HC Deb 10 April 1911 vol 24 cc29-30

asked if he is aware that eighty-six children died in the borough of Popular suffering from measles during the four weeks ending 1st April; that the parish of Bromley alone accounted for forty-five of these deaths, while in Hampstead only three children died of this disease; that the general death rate of Hampstead and Bromley is. 7.9 per 1,000 living and 25.5 per 1,000 living, respectively; if he is aware that in the parish of Bromley a number of wage earners are casual labourers and permanently under-employed; and if, under these circumstances, he proposes to take any steps to prevent further sickness and death in this and other similar districts, either through the Central (Unemployed) Body or any other way?
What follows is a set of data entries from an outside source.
(* ===== verification/TimerList.v ===== *)
(** * Timer lists

    [comm/timerlist.h] and [comm/timerlist.cpp]: a [CTimerUnit] keeps one
    [CTimerList] per timeout, in a chain, and a list of pending objects; a
    [CTimerObject] is attached at the back of a list, so that every list is
    ordered by expiry.  The lists are those of [ListHead]; an object and a list
    are named by the pointer to their cell.

    The clock is the global [__spp_g_now_tv], which the main loop updates between
    calls ([_spp_g_exceptionrealtime] unset).  The virtual [TimerNotify] is a
    parameter: arbitrary code over the whole state, of which [handler_ok], and
    [goes] in [TimerRun], say what a handler may do.  [ext] is the state of the program above the timers. *)

From Stdlib Require Import ZArith Lia Sorting.Sorted.
From stdpp Require Import base gmap list option sets.
From S2P Require Import Prelude ListHead.

(** A [CTimerList **]: the address of the [next] field of the unit or of a list. *)
Inductive slot := SUnit | SList (p : ptr).

Record CTimerList := mkTL { tl_timeout : Z; tl_next : option ptr; tl_prev : option slot }.

(** The unit, the lists, the objects and what is above them.  [fired] records the
    calls of [TimerNotify], oldest first. *)
Record tworld (X : Type) := mkTW {
  cells_of : cells;
  objexp : gmap ptr Z;
  tlists : gmap ptr CTimerList;
  clock : Z;
  pending : ptr;
  unext : option ptr;
  timeout_inf : Z;
  fired : list ptr;
  ext : X
}.
Arguments mkTW {X}. Arguments cells_of {X}. Arguments objexp {X}. Arguments tlists {X}.
Arguments clock {X}. Arguments pending {X}. Arguments unext {X}. Arguments timeout_inf {X}.
Arguments fired {X}. Arguments ext {X}.

Section ops.
Context {X : Type}.
Implicit Types (w : tworld X) (o p lst : ptr).

Definition set_cells (c : cells) w : tworld X :=
  mkTW c (objexp w) (tlists w) (clock w) (pending w) (unext w) (timeout_inf w) (fired w) (ext w).
Definition set_objexp (e : gmap ptr Z) w : tworld X :=
  mkTW (cells_of w) e (tlists w) (clock w) (pending w) (unext w) (timeout_inf w) (fired w) (ext w).
Definition set_tlists (t : gmap ptr CTimerList) w : tworld X :=
  mkTW (cells_of w) (objexp w) t (clock w) (pending w) (unext w) (timeout_inf w) (fired w) (ext w).
Definition set_unext (n : option ptr) w : tworld X :=
  mkTW (cells_of w) (objexp w) (tlists w) (clock w) (pending w) n (timeout_inf w) (fired w) (ext w).
Definition set_inf (t : Z) w : tworld X :=
  mkTW (cells_of w) (objexp w) (tlists w) (clock w) (pending w) (unext w) t (fired w) (ext w).
Definition set_ext (x : X) w : tworld X :=
  mkTW (cells_of w) (objexp w) (tlists w) (clock w) (pending w) (unext w) (timeout_inf w) (fired w) x.
Definition log_fired o w : tworld X :=
  mkTW (cells_of w) (objexp w) (tlists w) (clock w) (pending w) (unext w) (timeout_inf w) (fired w ++ [o]) (ext w).
Definition set_clock (t : Z) w : tworld X :=
  mkTW (cells_of w) (objexp w) (tlists w) t (pending w) (unext w) (timeout_inf w) (fired w) (ext w).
The figures given as to the deaths from measles in the boroughs of Poplar and Hampstead during the four weeks ending 1st April are, I understand, correct. The number of deaths in the parish of Bromley was, I am informed, forty-one. In this parish the mortality from measles was low in 1910, and a considerable increase in the mortality was according to experience to be anticipated this year. The figures given by the hon. Member as the annual death rates are, I understand, based on the returns for one month. It is, of course, misleading to attempt to measure the vital conditions of a district by statistics relating to a few weeks during an epidemic period. I am quite aware that the death rates of localities vary in consequence of many causes, one of the most important being the social condition of the inhabitants, and also that the social condition is dependent, amongst other things, upon the amount of employment available. The matter dealt with in the close of the hon. Member's question is engaging the attention of the Government.


Have any steps been taken to make measles a notifiable disease?


Yes; steps have been taken during the last month. Frequent conferences have been held between the Local Government Board, the Board of Education and County Council and Borough Council Medical Officers, and the steps taken are, in the judgment of all concerned, better than if measles were made compulsorily notifiable.